Having come across several mentions of an influential article on beer by Ian Nairn which appeared in the Sunday Times in the early 70s (some sources said 1972, others ’74), last week, we finally managed to track down a copy at the British Library Newspaper Archive at Colindale. It was worth the wait.
‘The Best Beers of Our Lives’ is more essay than article and just begging to be anthologised in some kind ‘beer reader’. Here’s what he has to say on the disappearance of local breweries during the Big Six takeover binge of the 1960s:
…to extinguish a local flavour, which is what has happened a hundred times in the last ten years, is like abolishing the Beaujolais: it is red and alcoholic, might as well make it in a Eurocity to an agreed Common Market recipe…. the peasants wouldn’t know the difference . . . but the peasants are fighting back.
Though he’d been raging for almost twenty years against Subtopia — ‘the annihilation of the site, the steamrollering of all individuality of place to one uniform and mediocre pattern’ (Outrage, 1955) — this is the first time, as far as we are aware, that he had explicity applied that idea to beer.
And here’s what he has to say about being part of a niche market:
The choice.
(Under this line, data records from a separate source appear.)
(** * vladobot: the scheduling and digest-generation pipeline

    A shallow embedding of the chat schedule registry ([scheduler.ts]), the
    digest generator ([summarizer.ts]), the text backend gate ([llm.ts]), the
    transcript path of the speech-to-text service ([stt.ts]) and the part of
    the message store they query ([storage.ts]), followed by the properties the
    specification states about them.

    Conventions.  A JavaScript string is a [string] (a sequence of bytes; SQLite
    compares TEXT with the same byte order).  A [Date] is its time value, the
    number of milliseconds since the epoch, as a [Z].  A [Map<string, _>] is a
    [gmap string _].  Code that can throw returns a [result]; code with side
    effects threads the state it touches explicitly. *)

From Stdlib Require Import ZArith NArith Ascii String List Lia Bool DecimalString.
From stdpp Require Import gmap strings list sorting.

Open Scope string_scope.

(** ** Regular expressions, as far as [validateTimeFormat] needs them *)

Module Regex.

(** The fragment of the JavaScript pattern language used by the source:
    character classes that are ranges, concatenation, alternation and [?]. *)
Inductive re : Type :=
| Never : re
| Eps : re
| Range : ascii -> ascii -> re
| Seq : re -> re -> re
| Alt : re -> re -> re.

Definition Chr (c : ascii) : re := Range c c.
Definition Opt (r : re) : re := Alt r Eps.

Definition in_range (lo hi c : ascii) : bool :=
  ((N_of_ascii lo <=? N_of_ascii c) && (N_of_ascii c <=? N_of_ascii hi))%N.

Fixpoint nullable (r : re) : bool :=
  match r with
  | Never => false
  | Eps => true
  | Range _ _ => false
  | Seq r1 r2 => nullable r1 && nullable r2
  | Alt r1 r2 => nullable r1 || nullable r2
  end.

(** Brzozowski derivative: the pattern for what may follow [c]. *)
Fixpoint deriv (c : ascii) (r : re) : re :=
  match r with
  | Never => Never
  | Eps => Never
  | Range lo hi => if in_range lo hi c then Eps else Never
  | Seq r1 r2 =>
      if nullable r1 then Alt (Seq (deriv c r1) r2) (deriv c r2)
      else Seq (deriv c r1) r2
  | Alt r1 r2 => Alt (deriv c r1) (deriv c r2)
  end.

(** [matches r s]: the whole of [s] matches [r], which is what
    [/^r$/.test(s)] decides (no flags, so [$] is the end of the input). *)
Fixpoint matches (r : re) (s : string) : bool :=
  match s with
  | EmptyString => nullable r
  | String c s' => matches (deriv c r) s'
  end.

(** The language of a pattern, to reason about [matches]. *)
Inductive lang : re -> string -> Prop :=
| lang_eps : lang Eps ""
| lang_range lo hi c : in_range lo hi c = true -> lang (Range lo hi) (String c "")
| lang_seq r1 r2 s1 s2 : lang r1 s1 -> lang r2 s2 -> lang (Seq r1 r2) (s1 +:+ s2)
| lang_alt_l r1 r2 s : lang r1 s -> lang (Alt r1 r2) s
| lang_alt_r r1 r2 s : lang r2 s -> lang (Alt r1 r2) s.

End Regex.

(** ** [SchedulerService.validateTimeFormat] *)

(** [/^([0-1]?[0-9]|2[0-3]):[0-5][0-9]$/] *)
Definition timeRegex : Regex.re :=
  Regex.Seq
    (Regex.Alt
       (Regex.Seq (Regex.Opt (Regex.Range "0" "1")) (Regex.Range "0" "9"))
       (Regex.Seq (Regex.Chr "2") (Regex.Range "0" "3")))
    (Regex.Seq (Regex.Chr ":")
       (Regex.Seq (Regex.Range "0" "5") (Regex.Range "0" "9"))).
As a consumer, that’s all I ask. You can brew bland brand X until it runs out of your conditioned reflexes as long as you give me the choice. Otherwise I’ll drink Guinness, and there may be tens of thousands of others with the same calibre of unsatisfied throat.
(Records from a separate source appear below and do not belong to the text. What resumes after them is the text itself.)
(** What [Lstat] and the directory read give for a path and everything
    below it, at the time of the walk. *)
#[warnings="-register-all"]
Inductive node : Type :=
| NonDir                                      (* Lstat ok, not a directory *)
| Dir (entries : list (string * node))        (* Lstat ok, directory read *)
| DirUnreadable (msg : string)                (* Lstat ok, read fails *)
| LstatFails (msg : string).                  (* Lstat fails *)

(** [os.FileInfo], as far as the program looks at it. *)
Record FileInfo : Type := { IsDir : bool }.

Definition is_dir (n : node) : bool :=
  match n with
  | Dir _ | DirUnreadable _ => true
  | _ => false
  end.

(** [filepath.Join], without the cleaning of the result: the walk only
    hands the path on to the callback. *)
Definition Join (path name : string) : string := path ++ "/" ++ name.

Definition WalkFunc (S : Type) : Type :=
  string -> option FileInfo -> option error -> M S (option error).

Section Walk.
Context {S : Type}.
Variable walkFn : WalkFunc S.
Local Open Scope go_scope.

(** [filepath.walk]; the [LstatFails] arm is the callback the callers of
    [walk] make themselves when [Lstat] fails. *)
Fixpoint walk (path : string) (n : node) {struct n} : M S (option error) :=
  match n with
  | NonDir => walkFn path (Some {| IsDir := false |}) None
  | LstatFails msg => walkFn path None (Some (PathError msg))
  | DirUnreadable msg =>
      walkFn path (Some {| IsDir := true |}) (Some (PathError msg))
  | Dir entries =>
      err1 <- walkFn path (Some {| IsDir := true |}) None ;;
      match err1 with
      | Some _ => ret err1
      | None =>
          (fix range (names : list (string * node)) : M S (option error) :=
             match names with
             | [] => ret None
             | (name, child) :: names' =>
                 let filename := Join path name in
                 err <- walk filename child ;;
                 match child, err with
                 | _, None => range names'
                 | LstatFails _, Some e =>
                     if error_eqb e SkipDir then range names' else ret (Some e)
                 | _, Some e =>
                     if negb (is_dir child) || negb (error_eqb e SkipDir)
                     then ret (Some e) else range names'
                 end
             end) entries
      end
  end.

(** [filepath.Walk] *)
Definition Walk (root : string) (n : node) : M S (option error) :=
  err <- walk root n ;;
  match err with
  | Some e => if error_eqb e SkipDir || error_eqb e SkipAll
              then ret None else ret (Some e)
  | None => ret None
  end.

End Walk.

End filepath.

(* ===================================================================== *)
(** ** gopkg.in/ini.v1: sections of keys, values with references *)
(* ===================================================================== *)

Module ini.

(** A loaded file, as it is stored: sections by name, each a map from
    key name to the raw value that was read. *)
Record Section : Type := { keys : gmap string string }.
Record File : Type := { sections : gmap string Section }.

Definition DefaultSection : string := "DEFAULT".

(** How deep [Key.String] follows references. *)
Definition depthValues : nat := 99.

(** [*Section], as [File.Section] hands it out: the file it belongs to,
    its name, its keys. *)
Record SectionOf : Type := { f : File; sname : string; skeys : gmap string string }.

(** [*Key]: its section, its name, its raw value. *)
Record Key : Type := { s : SectionOf; name : string; value : string }.

(** [File.Section]: never fails; the empty name is the default section,
    a name that is absent reads as an empty section. *)
Definition File_Section (file : File) (nm : string) : SectionOf :=
  let nm := if String.eqb nm "" then DefaultSection else nm in
  {| f := file; sname := nm;
     skeys := keys (default {| keys := ∅ |} (sections file !! nm)) |}.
Yes! Exactly! (Well, not exactly — Guinness isn’t much cop these days either.) He was right on numbers, too: the week after this article appeared, Michael Hardman told us, CAMRA received another thousand or so membership applications in an overwhelming deluge.
If you want to read it yourself, first check whether your local library service has signed up for this trial of the digitised Sunday Times archive. If the answer is ‘no’, then don your best moth-eaten tweed jacket, half-moon glasses and bicycle clips; get yourself to the Colindale microfilm readers; and wind your way on to page 33 of the 30 June 1974 edition of the paper.
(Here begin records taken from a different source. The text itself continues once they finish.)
(** A run converges through the store's own format: when the hosts array
    the Pi-hole returns ends with the records of the clients, as
    [add_dns_record] writes them, the loop skips every client and writes
    nothing.  This needs names and addresses free of whitespace,
    addresses that are not empty, and clients that share an fqdn to share
    the address. *)
Theorem sync_after_write_back
    (config : Config) (w : World) (dry_run : bool)
    (records : list str) (clients : list client) :
  ws_free (dns_domain config) ->
  Forall (fun c => ip c <> [] /\ ws_free (ip c) /\ ws_free (hostname c)) clients ->
  (forall c1 c2, c1 ∈ clients -> c2 ∈ clients ->
                 fqdn_of config c1 = fqdn_of config c2 -> ip c1 = ip c2) ->
  sync_loop config w dry_run
    (get_existing_records
       (Some (records
                ++ map (fun c => dns_record (dns_domain config) (hostname c) (ip c))
                     clients)))
    clients
  = SyncState (Counters 0 0 (length clients) 0) [].
Proof.
  intros Hdom Hwf Hsame. unfold sync_loop.
  rewrite sync_fold_all_skipped; [done|].
  apply Forall_forall. intros c Hc. apply reconcile_skipped.
  simpl. rewrite foldl_app. apply written_records_lookup; try done.
  intros c' Hc' Heq. by apply Hsame.
Qed.

Lemma count_cons (l x : label) (ls : list label) :
  count l (x :: ls) = ((if decide (x = l) then 1 else 0) + count l ls)%nat.
Proof. unfold count. rewrite filter_cons. by case_decide. Qed.

Lemma outcomes_real_counts config w current k clients :
  let outs := outcomes config w false current k clients in
  let todo := pending config current clients in
  count Failed outs = length (fails w k (length todo))
  /\ (count Added outs + count Updated outs + count Failed outs)%nat
     = length todo.
Proof.
  revert k. induction clients as [|c rest IH]; intros k; [done|].
  cbv zeta. simpl outcomes. unfold record_outcome.
  rewrite makes_call_real, pending_cons, !count_cons.
  destruct (IH k) as [IHf IHs]. destruct (IH (S k)) as [IHf' IHs'].
  pose proof (reconcile_not_failed config current c) as Hnf.
  destruct (decide (reconcile config current c = Skipped)) as [Hc|Hc].
  - rewrite bool_decide_false by (by intros ?). rewrite Hc.
    simpl. split; [exact IHf|exact IHs].
  - rewrite bool_decide_true by done. simpl length. rewrite fails_S.
    destruct (put_ok w k).
    + destruct (reconcile config current c); try done; simpl; lia.
    + simpl. lia.
Qed.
8 replies on “Subtopian Beer”
Wasn’t it said of Ian Nairn that he effectively drank himself to death on Guinness?
His obituaries do make rather sad reading.
I do vaguely remember from that time that many of the really big-volume beer drinkers would drink Guinness in preference to keg as it was smoother and went down quicker.
So was it seen as something different from “keg”?
Got a post half-drafted on this, but the bit in Roger Protz’s autobiography/memoir when he recounts his first taste of Guinness on Fleet Street is interesting: ‘I always disliked keg beer with one exception — draught Guinness’. He goes on to quote Barrie Pepper saying that if all keg beer had been ‘as good as draught Guinness’, CAMRA wouldn’t have got off the ground.
Thinking about it, Guinness probably did very well in comparison to the handful of sweet/nourishing/milk stouts on the UK market in the mid- to late-seventies. It must have seemed really bitter and intense, any dumbing-down since nothwithstanding.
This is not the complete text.